The scorch marks ran half- way up the smoke-blackened door but stopped short of a small wooden block inscribed with a single Hebrew character. It was a mezuzah, the symbol used by Jews to protect themselves from the Angel of Death in biblical Egypt, and now from a serial arsonist in 21st- century London.
In the past five weeks, the Hasidic Jewish community of Stamford Hill, north London, has suffered six separate attacks – described by police as racially motivated – in which the front doors of homes have been sprayed with petrol and set alight. So far, no one has been hurt but the attacks have left the deeply private and close-knit Orthodox community concerned for its safety and anxious that it does not get caught up in the kind of race hatred seen recently Oldham and Burnley.
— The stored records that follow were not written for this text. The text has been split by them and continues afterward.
Lemma fold_insert_all_written x ys : forall this,
  0 < alen (vData this) -> all_written this x ->
  0 < alen (vData (fold_left insert ys this))
  /\ all_written (fold_left insert ys this) x.
Proof.
  induction ys as [|y ys IH]; intros this Hlen Hall; simpl; [tauto|].
  apply IH.
  - destruct (insert_fields y this Hlen) as (Ha & _). lia.
  - apply insert_all_written_other; assumption.
Qed.

(** C6.  Membership soundness: on a filter whose bit array is not empty,
    [contains x] is true after [insert x], and after any further
    sequence [ys] of inserted buffers (the empty sequence is the moment
    right after the insertion). *)
Theorem contains_after_insert (this : Filter) (x : Buffer) (ys : list Buffer) :
  0 < alen (vData this) ->
  contains (fold_left insert ys (insert this x)) x = true.
Proof.
  intros Hlen.
  destruct (insert_fields x this Hlen) as (Ha & _).
  destruct (fold_insert_all_written x ys (insert this x)) as (Hlen' & Hall).
  - lia.
  - apply insert_all_written, Hlen.
  - apply all_written_contains; assumption.
Qed.

Lemma contains_after_insert_witness :
  0 < alen (vData test_filter)
  /\ contains (fold_left insert [test_c; test_d] (insert test_filter test_a))
              test_a = true.
Proof.
  split; [reflexivity|].
  apply (contains_after_insert test_filter test_a [test_c; test_d]).
  reflexivity.
Defined.

(** The serialization tests of [test/index.js] hold of the embedding. *)
Lemma test_serialize :
  toBuffer (insert (insert (insert test_filter test_a) test_c) test_d)
  = Ok (ParseHex "03614e9b050000000000000001")
  /\ toBuffer (insert (insert (insert (set_nTweak test_filter 2147483649)
                                      test_a) test_c) test_d)
     = Ok (ParseHex "03ce4299050000000100008001").
Proof. split; vm_compute; reflexivity. Qed.

Lemma test_deserialize :
  exists filter,
    fromBuffer (ParseHex "03614e9b050000000000000001") = Ok filter
    /\ contains filter test_a = true /\ contains filter test_b = false
    /\ contains filter test_c = true /\ contains filter test_d = true.
Proof. eexists. split; [vm_compute; reflexivity|]. vm_compute. tauto. Qed.

(** ** The empty filter *)

Lemma hash_empty this i data :
  alen (vData this) = 0 -> hash this i data = NaN.
Proof. intros Hlen. unfold hash. rewrite Hlen. reflexivity. Qed.

(** The first iteration of [insert] on an empty array writes element 0
    and so makes the array one element long. *)
Lemma insert_step_empty this i data :
  alen (vData this) = 0 ->
  alen (vData (insert_step data this i)) = 1.
Proof.
  intros Hlen. rewrite insert_step_eq, hash_empty by exact Hlen.
  cbv zeta. unfold aset. cbn [vData set_vData alen]. rewrite Hlen.
  reflexivity.
Qed.

Lemma insert_empty_alen this data :
  alen (vData this) = 0 -> 1 <= nHashFuncs this ->
  alen (vData (insert this data)) = 1.
Proof.
  intros Hlen Hn. unfold insert.
  replace (nHashFuncs this) with (Z.succ (nHashFuncs this - 1)) by lia.
  rewrite seqZ_cons by lia. simpl.
  pose proof (insert_step_empty this 0 data Hlen) as Hone.
  destruct (fold_insert_step_fields data
              (seqZ (Z.succ 0) (Z.pred (Z.succ (nHashFuncs this - 1))))
              (insert_step data this 0)) as (Ha & _); [lia|].
  rewrite Ha. exact Hone.
Qed.

(** C4.  [insert] on an empty filter is no no-op.  The empty filter with
    one hash function is what [fromBuffer] decodes from
    [00 01000000 00000000 00]; [insert] computes the index [NaN], writes
    [vData[0] |= 1] and leaves a bit array of one byte, [[1]]. *)
Theorem insert_on_empty_filter :
  fromBuffer (ParseHex "00010000000000000000") = Ok empty_filter
  /\ alen (vData empty_filter) = 0
  /\ hash empty_filter 0 test_c = NaN
  /\ insert empty_filter test_c = set_vData empty_filter (array_of_list [1])
  /\ alen (vData (insert empty_filter test_c)) = 1.
Proof.
  split; [vm_compute; reflexivity|]. split; [reflexivity|].
  split; [reflexivity|]. split; vm_compute; reflexivity.
Qed.

(** C8.  On the empty filter a second [insert] of the same buffer changes
    the bit array: the first call writes bit 0 of a new byte (the index
    is [NaN]), the second hashes modulo the 8 bits of that byte and sets
    bit 1.  [contains] of the buffer is false after the first call and
    true after the second. *)
Theorem insert_twice_on_empty_filter :
  vData (insert empty_filter test_c) = array_of_list [1]
  /\ vData (insert (insert empty_filter test_c) test_c) = array_of_list [3]
  /\ contains (insert empty_filter test_c) test_c = false
  /\ contains (insert (insert empty_filter test_c) test_c) test_c = true.
Proof.
  split; [vm_compute; reflexivity|]. split; [vm_compute; reflexivity|].
  split; vm_compute; reflexivity.
Qed.

(** C7.  Empty-filter law: after [clear], [contains] is false for every
    buffer; on a filter whose bit array is empty, [isRelevantAndUpdate]
    returns false for every transaction and leaves the filter as it
    is. *)
Theorem empty_filter_law :
  (forall (this : Filter) (x : Buffer), contains (clear this) x = false)
  /\ (forall (this : Filter) (transaction : Transaction),
        alen (vData this) = 0 ->
        isRelevantAndUpdate this (Some transaction) = (Ok false, this)).
Proof.
  split.
  - intros this x. reflexivity.
  - intros this transaction Hlen. unfold isRelevantAndUpdate.
    rewrite Hlen. reflexivity.
Qed.

(** ** Bytes and the reader *)

Lemma byte_to_Z_range b : 0 <= byte_to_Z b <= 255.
Proof.
  unfold byte_to_Z. pose proof (Byte.to_N_bounded b). lia.
Qed.

Lemma byte_to_of_Z z : byte_to_Z (byte_of_Z z) = z mod 256.
Proof.
  unfold byte_to_Z, byte_of_Z.
  pose proof (Z.mod_pos_bound z 256 ltac:(lia)) as Hm.
  destruct (Byte.of_N (Z.to_N (z mod 256))) as [b|] eqn:E.
  - apply Byte.to_of_N in E. rewrite E. lia.
  - apply Byte.of_N_None_iff in E. lia.
Qed.

Lemma byte_to_of_Z_small z : 0 <= z <= 255 -> byte_to_Z (byte_of_Z z) = z.
Proof. intros Hz. rewrite byte_to_of_Z. apply Z.mod_small. lia. Qed.

Lemma byte_of_to_Z b : byte_of_Z (byte_to_Z b) = b.
Proof.
  unfold byte_of_Z. pose proof (byte_to_Z_range b).
  rewrite Z.mod_small by lia. unfold byte_to_Z.
  rewrite N2Z.id, Byte.of_to_N. reflexivity.
Qed.

Lemma drop_cons_inv (buffer : Buffer) (p : nat) b rest :
  drop p buffer = b :: rest ->
  buffer !! p = Some b /\ drop (S p) buffer = rest.
Proof.
  intros H. split.
  - rewrite <- (Nat.add_0_r p), <- lookup_drop, H. reflexivity.
  - replace (S p) with (p + 1)%nat by lia.
    rewrite <- drop_drop, H. reflexivity.
Qed.

Lemma readUInt8_drop buffer p b rest :
  drop p buffer = b :: rest ->
  readUInt8 {| buf := buffer; pos := p |}
  = Ok (byte_to_Z b, {| buf := buffer; pos := S p |})
  /\ drop (S p) buffer = rest.
Proof.
  intros H. apply drop_cons_inv in H as [Hb Hrest].
  unfold readUInt8. simpl. rewrite Hb. auto.
Qed.

Lemma readUInt32LE_drop buffer p b0 b1 b2 b3 rest :
  drop p buffer = b0 :: b1 :: b2 :: b3 :: rest ->
  readUInt32LE {| buf := buffer; pos := p |}
  = Ok (uint32le_value b0 b1 b2 b3, {| buf := buffer; pos := (p + 4)%nat |})
  /\ drop (p + 4) buffer = rest.
Proof.
  intros H. unfold readUInt32LE. simpl. rewrite H. split; [reflexivity|].
  rewrite <- drop_drop, H. reflexivity.
Qed.

Lemma read_vData_drop buffer bs : forall a p rest,
  drop p buffer = bs ++ rest ->
  read_vData (length bs) a {| buf := buffer; pos := p |}
  = Ok (fold_left push (map byte_to_Z bs) a,
        {| buf := buffer; pos := (p + length bs)%nat |})
  /\ drop (p + length bs) buffer = rest.
Proof.
  induction bs as [|b bs IH]; intros a p rest H; simpl.
  - rewrite Nat.add_0_r. auto.
  - apply readUInt8_drop in H as [Hread Hrest].
    rewrite Hread. simpl.
    destruct (IH (push a (byte_to_Z b)) (S p) rest Hrest) as [Hr Hd].
    replace (p + S (length bs))%nat with (S p + length bs)%nat by lia.
    auto.
Qed.

(** The four little-endian bytes [writeUInt32LE] appends decode to the
    number written. *)
Lemma uint32le_decode z :
  0 <= z <= 0xffffffff ->
  uint32le_value (byte_of_Z z) (byte_of_Z (Z.shiftr z 8))
                 (byte_of_Z (Z.shiftr z 16)) (byte_of_Z (Z.shiftr z 24)) = z.
Proof.
  intros Hz. unfold uint32le_value.
  rewrite !byte_to_of_Z, !Z.shiftr_div_pow2 by lia.
  change (2 ^ 8) with 256. change (2 ^ 16) with (256 * 256).
  change (2 ^ 24) with (256 * 256 * 256).
  rewrite <- !Z.div_div by lia.
  pose proof (Z.div_mod z 256 ltac:(lia)).
  pose proof (Z.div_mod (z / 256) 256 ltac:(lia)).
  pose proof (Z.div_mod (z / 256 / 256) 256 ltac:(lia)).
  assert (z / 256 / 256 / 256 < 256).
  { rewrite !Z.div_div by lia. apply Z.div_lt_upper_bound; lia. }
  assert (0 <= z / 256 / 256 / 256).
  { rewrite !Z.div_div by lia. apply Z.div_pos; lia. }
  rewrite (Z.mod_small (z / 256 / 256 / 256)) by lia.
  lia.
Qed.

(** ** Arrays built by [push] *)

Lemma push_spec a v :
  0 <= alen a < 2 ^ 32 - 1 ->
  alen (push a v) = alen a + 1 /\ items (push a v) = <[alen a := v]> (items a).
Proof.
  intros Ha. unfold push, aset. simpl.
  destruct (Z.leb_spec 0 (alen a)); [|lia].
  destruct (Z.ltb_spec (alen a) (2 ^ 32 - 1)); [|lia].
  rewrite Z.leb_refl. auto.
Qed.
But amid the kosher supermarkets and religious gift shops yesterday few wanted the world to know about it. Virtually no one on the streets of Stamford Hill, which with 21 Hebrew schools and 56 synagogues is home to the largest Hasidic population after Israel and New York, was willing to discuss the attacks.
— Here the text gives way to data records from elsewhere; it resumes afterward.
(** The stripped string is non-empty exactly when the string has a
    character that is not white space. *)
Lemma strip_truthy s :
  truthy (strip s) = true ↔ Exists (λ c, isspace c = false) (chars s).
Proof.
  unfold strip. rewrite truthy_of_chars.
  rewrite <-lstrip_chars_keeps_visible.
  set (l := lstrip_chars (chars s)).
  rewrite <-(Exists_rev_iff _ l). rewrite <-lstrip_chars_nonempty.
  split; intros Hne Hnil; apply Hne.
  - by rewrite Hnil.
  - apply (f_equal (@rev ascii)) in Hnil. by rewrite rev_involutive in Hnil.
Qed.

Lemma strip_blank s :
  Forall (λ c, isspace c = true) (chars s) → strip s = "".
Proof.
  intros Hblank. destruct (strip s) eqn:E; [done|].
  assert (Hvisible : truthy (strip s) = true) by by rewrite E.
  apply strip_truthy in Hvisible. apply Exists_exists in Hvisible as (c & Hc & Hvis).
  rewrite Forall_forall in Hblank. specialize (Hblank c Hc). congruence.
Qed.

End more_strings.

(** ** Ingestion, continued *)
Section more_ingestion.
Context `{Libraries}.

Lemma appending_bind_fst {A B} (m : appending A) (f : A → appending B) :
  (m ≫= f).1 = m.1 ++ match m.2 with
                       | Ok a => (f a).1
                       | Raise _ => []
                       end.
Proof.
  unfold mbind, appending_bind. destruct m.2; simpl; [done|by rewrite app_nil_r].
Qed.

Lemma for_enumerate_Forall {A} (P : Document → Prop) (body : nat → A → appending unit) :
  (∀ i x, Forall P (body i x).1) →
  ∀ xs i, Forall P (for_enumerate i xs body).1.
Proof.
  intros Hbody xs. induction xs as [|x xs IH]; intros i; simpl; [constructor|].
  rewrite appending_bind_fst. apply Forall_app. split; [apply Hbody|].
  destruct (body i x).2; [apply IH|constructor].
Qed.

Lemma for_enumerate_app {A} (body : nat → A → appending unit) xs ys i :
  for_enumerate i (xs ++ ys) body
  = for_enumerate i xs body ≫= λ _, for_enumerate (i + length xs) ys body.
Proof.
  revert i. induction xs as [|x xs IH]; intros i; simpl.
  - rewrite Nat.add_0_r. unfold mbind, appending_bind. simpl.
    by destruct (for_enumerate i ys body).
  - rewrite IH. replace (i + S (length xs)) with (S i + length xs) by lia.
    unfold mbind, appending_bind. simpl.
    destruct (body i x) as [docs [[]|e]]; simpl; [|done].
    destruct (for_enumerate (S i) xs body) as [docs' [[]|e]]; simpl; [|done].
    by rewrite app_assoc.
Qed.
In a group made visible to the irrational and intolerant by the distinctive dress of Hasidic men – long black coats and tall black hats – the message was one of calm in the face of adversity. Rabbi Abraham Pinter said: "People are obviously concerned and they are being more vigilant, checking smoke-alarm batteries and so on. But they are not panicking – nobody is moving away. The belief is that these attacks are not the work of an organised group. It is more likely to be one person working on their own, possibly with a mental health problem.''
Detectives agree that the fires are probably the work of a lone, deranged individual rather than the sinister activities of organised anti-Semites. They have released an image from a CCTV camera of a woman of Afro-Caribbean origin, aged about 35, who they believe may be setting the fires. She was filmed shortly after one of the attacks last month by a camera at a nearby bank.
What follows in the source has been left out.